Definition planned_runners (load_plan : RuntimeLoadPlan) : list RunnerDescriptor :=
  flat_map (λ plugin, pv_runners (pm_provides plugin)) (plan_plugins load_plan).

Definition planned_bindings (load_plan : RuntimeLoadPlan) : list HandlerBinding :=
  flat_map (λ plugin, pv_handler_bindings (pm_provides plugin)) (plan_plugins load_plan).

(** [plugins.iter().find_map(|p| p.provides.protocol_classes.get(id))] *)
Fixpoint find_protocol_class (plugins : list PluginManifest) (protocol_id : string) : option ProtocolClass :=
  match plugins with
  | [] => None
  | plugin :: plugins =>
      match pv_protocol_classes (pm_provides plugin) !! protocol_id with
      | Some class => Some class
      | None => find_protocol_class plugins protocol_id
      end
  end.

Definition matches_purity (purity : RunnerPurity) (class : ProtocolClass) : bool :=
  match purity, class with
  | Pure, ProtocolDomain => true
  | Effectful, ProtocolEffect => true
  | Committer, ProtocolCore => true
  | Committer, ProtocolControl => true
  | _, _ => false
  end.

Definition validate_protocol_class (load_plan : RuntimeLoadPlan) (runner : RunnerDescriptor) (protocol_id : string) :
    RuntimeResult unit :=
  let route := "runner." +:+ d_runner_id runner +:+ ".protocol." +:+ protocol_id in
  match find_protocol_class (plan_plugins load_plan) protocol_id with
  | None => unauthorized "runtime.load_plan.protocol_class" (route +:+ ".unknown")
  | Some class =>
      if negb (matches_purity (d_purity runner) class)
         || (bool_decide (class = ProtocolControl) && bool_decide (d_execution_class runner ≠ ClassControl))
      then unauthorized "runtime.load_plan.protocol_class" (route +:+ ".purity_conflict")
      else Ok tt
  end.
(** load-plan validation accepts exactly the admissible plans.  Validation
    succeeds exactly when every planned runner is admissible (only core.kernel
    commits or runs in the control class; each accepted protocol has a class
    that fits the runner's purity; batch limits are positive and consistent;
    the invocation mode fits the concurrency; payload layouts and ordering are
    declared), every runner that registered is planned under its id with the
    same invocation mode and concurrency and is admissible itself, and every
    handler binding targets a protocol that a planned runner (the hinted one,
    if any) accepts. *)
Theorem load_plan_validation_exact plan runners :
  validate_runtime_descriptors plan runners = Ok tt ↔
  (∀ r, r ∈ planned_runners plan → runner_admissible plan r) ∧
  (∀ r, r ∈ runners → runner_admissible plan r ∧
     ∃ planned, List.find (λ p, bool_decide (d_runner_id p = d_runner_id r)) (planned_runners plan) = Some planned ∧
       d_invocation_mode planned = d_invocation_mode r ∧ d_concurrency planned = d_concurrency r) ∧
  (∀ b, b ∈ planned_bindings plan → binding_admissible (planned_runners plan) b).
Proof.
  assert (∀ r, validate_runtime_runner plan r = Ok tt ↔ runner_admissible plan r ∧
     ∃ planned, List.find (λ p, bool_decide (d_runner_id p = d_runner_id r)) (planned_runners plan) = Some planned ∧
       d_invocation_mode planned = d_invocation_mode r ∧ d_concurrency planned = d_concurrency r) as Hrun.
  { intros r. unfold validate_runtime_runner, unauthorized, runtime_failure. destruct (List.find _ _) as [p|]; [|naive_solver].
    destruct (decide (d_invocation_mode p = d_invocation_mode r)) as [Hm|Hm], (decide (d_concurrency p = d_concurrency r)) as [Hc|Hc].
    - rewrite !bool_decide_eq_false_2 by auto. cbn [orb]. rewrite validate_planned_runner_Ok. naive_solver.
    - rewrite (bool_decide_eq_true_2 (d_concurrency p ≠ _)), orb_true_r by done. naive_solver.
    - rewrite (bool_decide_eq_true_2 (d_invocation_mode p ≠ _)) by done. naive_solver.
    - rewrite (bool_decide_eq_true_2 (d_invocation_mode p ≠ _)) by done. naive_solver. }
  setoid_rewrite <-validate_planned_runner_Ok at 1. setoid_rewrite <-Hrun. setoid_rewrite <-validate_handler_binding_Ok.
  rewrite <-!check_all_Ok. unfold validate_runtime_descriptors, validate_handler_bindings.
  destruct (check_all _ (planned_runners plan)) as [[]|]; cbn; [|naive_solver].
  destruct (check_all _ runners) as [[]|]; cbn; [|naive_solver]. naive_solver.
Qed.
End ValidationTheorems.

(** ** Surface comparison *)

Lemma by_key_lookup {A} (key : A → string) l k :
  by_key key l !! k = last (filter (λ x, key x = k) l).
Proof.
  unfold by_key. induction l as [|x l IH] using rev_ind; [done|]. rewrite foldl_snoc, filter_app, filter_cons, filter_nil.
  case_decide as Hk; [subst k; by rewrite lookup_insert_eq, last_snoc|].
  by rewrite lookup_insert_ne, IH, app_nil_r by done.
Qed.

(** The surfaces of a list, with the last one for a repeated id. *)
Definition surface_at (l : list ContractSurface) (id : string) : option ContractSurface :=
  last (filter (λ s, cs_surface_id s = id) l).

Definition occupied (occupancy : list SurfaceOccupancy) (id : string) : Prop :=
  ∃ o, last (filter (λ o, so_surface_id o = id) occupancy) = Some o ∧ so_is_zero o = false.
(* ===== verification/RuntimeTasks.v ===== *)
(** * The core runtime: tasks

    crates/mutsuki-runtime-core/src/runtime/task_api.rs: submission, queries on
    tasks, cancellation and the other transitions the kernel makes itself. *)

From S2P Require Import Prelude Contracts RunnerContracts BatchContracts PluginContracts Logs StateStore ResourceManager TaskRecords TaskIndexes TaskPool TaskClaiming TaskOccupancy Registry RuntimeState.

Section TaskApi.
Context `{RA : RunnerApi}.

(** ** Submission *)

Definition enqueue_task (task : Task) : M CoreRuntime (RuntimeResult string) :=
  let! self := get in
  match ensure_not_aborted self with
  | Err e => ret (Err e)
  | Ok _ =>
      let task :=
        if decide (t_registry_generation task = 0%N)
        then task <| t_registry_generation := plan_registry_generation (rt_load_plan self) |> else task in
      let deprecated_surface :=
        List.find (is_surface_deprecated self) (surface_ids_for_task task (rt_protocol_classes self)) in
      let? task_id := on_tasks (enqueue_at task (rt_current_step self)) in
      match deprecated_surface with
      | Some surface_id =>
          on_tasks (reject_ready task_id
            (runtime_error ERR_RELOAD_BLOCKED "runtime.result_router" ("surface.deprecated." +:+ surface_id))) ;;!
          ret tt
      | None => ret tt
      end ;;!
      record_event EventTask "task.enqueue" (Some task_id) ∅ None ;;!
      record_event EventTask "task.submitted" (Some task_id) ∅ None ;;!
      ret (Ok task_id)
  end.

(** The first loop of [submit_batch]: the first task whose id occurs earlier in
    the batch or is known to the pool. *)
Fixpoint check_batch_ids (pool : TaskPool) (batch_id : string) (seen : gset string) (tasks : list Task) :
    RuntimeResult unit :=
  match tasks with
  | [] => Ok tt
  | task :: tasks =>
      if bool_decide (t_task_id task ∈ seen) || contains_task_id pool (t_task_id task) then
        runtime_failure ERR_TASK_DUPLICATE "runtime.task"
          ("task.batch." +:+ batch_id +:+ "." +:+ t_task_id task)
      else check_batch_ids pool batch_id ({[ t_task_id task ]} ∪ seen) tasks
  end.

Fixpoint enqueue_tasks (tasks : list Task) : M CoreRuntime (RuntimeResult (list string)) :=
  match tasks with
  | [] => ret (Ok [])
  | task :: tasks =>
      let? task_id := enqueue_task task in
      let? task_ids := enqueue_tasks tasks in
      ret (Ok (task_id :: task_ids))
  end.

Definition task_handle_for_id (self : CoreRuntime) (task_id : string) : RuntimeResult TaskHandle :=
  match pool_get (rt_tasks self) task_id with
  | None => runtime_failure ERR_TASK_NOT_FOUND "runtime.task" ("task.handle." +:+ task_id)
  | Some record =>
      let task := r_task record in
      Ok {| h_task_id := t_task_id task; h_protocol_id := t_protocol_id task;
            h_target_binding_id := t_target_binding_id task; h_cancel_policy := Cascade;
            h_trace_id := t_trace_id task; h_correlation_id := t_correlation_id task |}
  end.

(** [iter().map(f).collect::<Result<Vec<_>, _>>()] *)
Fixpoint collect_results {A B} (f : A → RuntimeResult B) (l : list A) : RuntimeResult (list B) :=
  match l with
  | [] => Ok []
  | x :: l => letr? y := f x in letr? ys := collect_results f l in Ok (y :: ys)
  end.

Definition submit_batch (batch : TaskBatch) : M CoreRuntime (RuntimeResult (list TaskHandle)) :=
  let! self := get in
  match ensure_accepting_external_tasks self with
  | Err e => ret (Err e)
  | Ok _ =>
      match check_batch_ids (rt_tasks self) (tb_batch_id batch) ∅ (tb_tasks batch) with
      | Err e => ret (Err e)
      | Ok _ =>
          let? task_ids := enqueue_tasks (tb_tasks batch) in
          let! self := get in
          ret (collect_results (task_handle_for_id self) task_ids)
      end
  end.

Definition submit_task (task : Task) : M CoreRuntime (RuntimeResult TaskHandle) :=
  let? handles := submit_batch (TaskBatch_one ("core.submit." +:+ t_task_id task) task) in
  match handles with
  | handle :: _ => ret (Ok handle)
  | [] => ret (runtime_failure ERR_TASK_CLAIM_CONFLICT "runtime.task" "task.submit.empty")
  end.

Definition submit_targeted_task (task_id binding_id : string) (payload : Value) :
    M CoreRuntime (RuntimeResult TaskHandle) :=
  let! self := get in
  match List.find (λ binding, bool_decide (hb_binding_id binding = binding_id))
          (hbr_bindings (rt_handler_bindings self)) with
  | None =>
      ret (runtime_failure ERR_REGISTRY_UNAUTHORIZED "runtime.handler_binding" ("handler_binding." +:+ binding_id))
  | Some binding =>
      submit_task
        ((Task_new task_id (hb_target_protocol_id binding) (PayloadJson payload))
           <| t_target_binding_id := Some (hb_binding_id binding) |>
           <| t_runner_hint := hb_target_runner_hint binding |>)
  end.

(** ** Queries *)

Definition task_handle_status (self : CoreRuntime) (handle : TaskHandle) : option TaskStatus :=
  task_status self (h_task_id handle).

Definition task_result (self : CoreRuntime) (task_id : string) : option TaskResultSnapshot :=
  (λ record,
    {| trs_task_id := t_task_id (r_task record); trs_status := r_status record; trs_output := r_output record;
       trs_output_ref := t_output_ref (r_task record); trs_continuation_ref := t_continuation_ref (r_task record);
       trs_failure := r_failure record |}) <$> pool_get (rt_tasks self) task_id.

Definition task_outcome (self : CoreRuntime) (task_id : string) : RuntimeResult (option TaskOutcome) :=
  match pool_get (rt_tasks self) task_id with
  | None => runtime_failure ERR_TASK_NOT_FOUND "runtime.task" ("task.outcome." +:+ task_id)
  | Some record =>
      let id := t_task_id (r_task record) in
      let reason := e_route <$> r_failure record in
      Ok match r_status record with
         | Completed => Some (OutcomeCompleted id (r_output record) (t_output_ref (r_task record)))
         | Failed => Some (OutcomeFailed id
             (unwrap_or (r_failure record)
                (runtime_error "runner.failed" "runtime.task" ("task.outcome." +:+ task_id))))
         | Cancelled => Some (OutcomeCancelled id reason)
         | Expired => Some (OutcomeExpired id reason)
         | DeadLetter => Some (OutcomeDeadLetter id reason)
         | _ => None
         end
  end.

Definition task_events (self : CoreRuntime) (task_id : string) : list RuntimeEvent :=
  filter (λ event, ev_subject_id event = Some task_id) (bl_records (el_inner (rt_events self))).

(** The order of [Vec<(String, String)>::sort]. *)
Definition pair_le (a b : string * string) : Prop :=
  (a.1 ≠ b.1 ∧ String.le a.1 b.1) ∨ (a.1 = b.1 ∧ String.le a.2 b.2).

#[export] Instance pair_le_dec : RelDecision pair_le.
Proof. unfold pair_le. intros a b. apply _. Defined.

Definition cascade_children (p : TaskPool) (task_id : string) : list string :=
  (λ task_await, h_task_id (aw_child task_await)) <$>
    filter (λ task_await, aw_cancel_policy task_await = Cascade) (awaits_for_parent p task_id).

(** The [while let Some(task_id) = pending.pop()] loop; the stack keeps its top
    at the end. [None] when the fuel runs out. *)
Fixpoint cancellation_loop (fuel : nat) (p : TaskPool) (pending : list string) (visited : gset string)
    (targets : list (string * string)) : option (list (string * string)) :=
  match fuel with
  | O => None
  | S fuel =>
      match last pending with
      | None => Some targets
      | Some task_id =>
          let pending := take (length pending - 1) pending in
          if decide (task_id ∈ visited) then cancellation_loop fuel p pending visited targets
          else
            let targets :=
              match pool_get p task_id ≫= r_owner_runner with
              | Some runner_id => targets ++ [(task_id, runner_id)]
              | None => targets
              end in
            cancellation_loop fuel p (pending ++ cascade_children p task_id) ({[ task_id ]} ∪ visited) targets
      end
  end.

(** Every round takes one entry off the stack, and each parent pushes its
    children at most once. *)
Definition cancellation_fuel (p : TaskPool) : nat :=
  2 + sum_list (length <$> (snd <$> map_to_list (p_waits_by_parent p))).

Definition task_cancellation_targets (self : CoreRuntime) (handle : TaskHandle) : option (list (string * string)) :=
  merge_sort pair_le <$>
    cancellation_loop (cancellation_fuel (rt_tasks self)) (rt_tasks self) [h_task_id handle] ∅ [].

(** ** Transitions by the kernel *)

Definition is_live_status (status : option TaskStatus) : bool :=
  match status with
  | Some (Created | Ready | Running | Waiting | Blocked) => true
  | _ => false
  end.

(** Each nested call cancels a live task first, so the number of tasks bounds
    the depth; [None] when the fuel runs out. *)
Fixpoint cancel_by_id (fuel : nat) (task_id : string) : M CoreRuntime (RuntimeResult unit) :=
  match fuel with
  | O => panic
  | S fuel =>
      let! self := get in
      let awaits := awaits_for_parent (rt_tasks self) task_id in
      if existsb (λ task_await, bool_decide (aw_cancel_policy task_await ≠ Cascade)) awaits then
        ret (runtime_failure "task.cancel_policy_unsupported" "runtime.task" ("task.cancel." +:+ task_id))
      else
        let? _ := on_tasks (cancel_by_core task_id (rt_current_step self)) in
        record_task_terminal_event task_id "task.cancelled" None ;;!
        let? _ := try_for_each awaits (λ task_await,
          let! self := get in
          let child := h_task_id (aw_child task_await) in
          if is_live_status (task_status self child) then cancel_by_id fuel child else ret (Ok tt)) in
        let? _ := wake_tasks_waiting_on task_id in
        ret (Ok tt)
  end.

Definition cancel_task_by_id (task_id : string) : M CoreRuntime (RuntimeResult unit) :=
  let! self := get in
  cancel_by_id (S (size (p_tasks (rt_tasks self)))) task_id.

Definition cancel_task_handle (handle : TaskHandle) : M CoreRuntime (RuntimeResult unit) :=
  cancel_task_by_id (h_task_id handle).

Definition expire_task (task_id reason : string) : M CoreRuntime (RuntimeResult unit) :=
  let! self := get in
  let failure := with_evidence "reason" (ScalarString reason)
    (runtime_error ERR_TASK_EXPIRED "runtime.task" ("task.expire." +:+ task_id)) in
  let? _ := on_tasks (expire_by_core task_id failure (rt_current_step self)) in
  record_task_terminal_event task_id "task.expired" (Some failure) ;;!
  let? _ := wake_tasks_waiting_on task_id in
  ret (Ok tt).

Definition dead_letter_task (task_id reason : string) : M CoreRuntime (RuntimeResult unit) :=
  let! self := get in
  let failure := with_evidence "reason" (ScalarString reason)
    (runtime_error ERR_TASK_DEAD_LETTER "runtime.task" ("task.dead_letter." +:+ task_id)) in
  let? _ := on_tasks (dead_letter_by_core task_id failure (rt_current_step self)) in
  record_task_terminal_event task_id "task.dead_lettered" (Some failure) ;;!
  let? _ := wake_tasks_waiting_on task_id in
  ret (Ok tt).

Definition wake_task_by_id (task_id : string) : M CoreRuntime (RuntimeResult unit) :=
  let! self := get in
  on_tasks (wake task_id (rt_current_step self)).

Definition wake_task_handle (handle : TaskHandle) : M CoreRuntime (RuntimeResult unit) :=
  wake_task_by_id (h_task_id handle).
End TaskApi.
(* ===== verification/RuntimeInvariant.v ===== *)
(** * Runs of the core runtime

    What holds of the runtime between operations ([rt_ok]), how an operation
    may change it ([advances]: every component is changed by its own operations
    only), and the rules to show that a method of the runtime respects both.

    Below, the methods that add no task. *)

From S2P Require Import Prelude Contracts RunnerContracts BatchContracts Ids Logs StateStore ResourceManager ResourceOccupancy ResourceTheorems TaskRecords TaskIndexes IndexFacts TaskPool TaskClaiming PoolInvariant PoolHistory PoolSteps PoolKernelSteps PoolForced PoolOps PluginContracts Registry RegistryTheorems RuntimeState RuntimeTasks RuntimeRouting.

Section Invariant.
Context `{RA : RunnerApi}.
Implicit Types s : CoreRuntime.

(** ** One operation of a component *)

Definition pool_step (p p' : TaskPool) : Prop := ∃ op, op_pre p op ∧ run_op op p = Some (tt, p').

Definition manager_step (m m' : ResourceManager) : Prop :=
  (id_next (rm_id_source m) < u64_max)%N ∧ ∃ op, run_rm_op op m = Some (tt, m').

(** The descriptors a scheduling pass goes through. *)
Definition registry_ok (r : RunnerRegistry) : Prop :=
  (∀ k d, reg_descriptors r !! k = Some d → descriptor_ok k d) ∧
  reg_descriptor_snapshot r = sort_by_str d_runner_id (snd <$> map_to_list (reg_descriptors r)).

Definition all_terminal (p : TaskPool) : Prop :=
  ∀ id r, p_tasks p !! id = Some r → is_terminal_status (r_status r) = true.

(** ** What holds between operations *)

(** The records of a log carry increasing numbers, until the saturating counter
    that numbers them has reached its end. *)
Definition numbered (log : EventLog) : Prop :=
  (u64_max ≤ bl_next_sequence (el_inner log))%N ∨ log_history ev_sequence (el_inner log) 0.

Definition spans_numbered (log : TraceLog) : Prop :=
  (u64_max ≤ bl_next_sequence (tl_inner log))%N ∨ trace_history log.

What is needed: The answer consists only of the lines from the one containing "Definition spans_numbered (log" to the end of the records, each written out exactly.

Answer to the problem:
Definition spans_numbered (log : TraceLog) : Prop :=
  (u64_max ≤ bl_next_sequence (tl_inner log))%N ∨ trace_history log.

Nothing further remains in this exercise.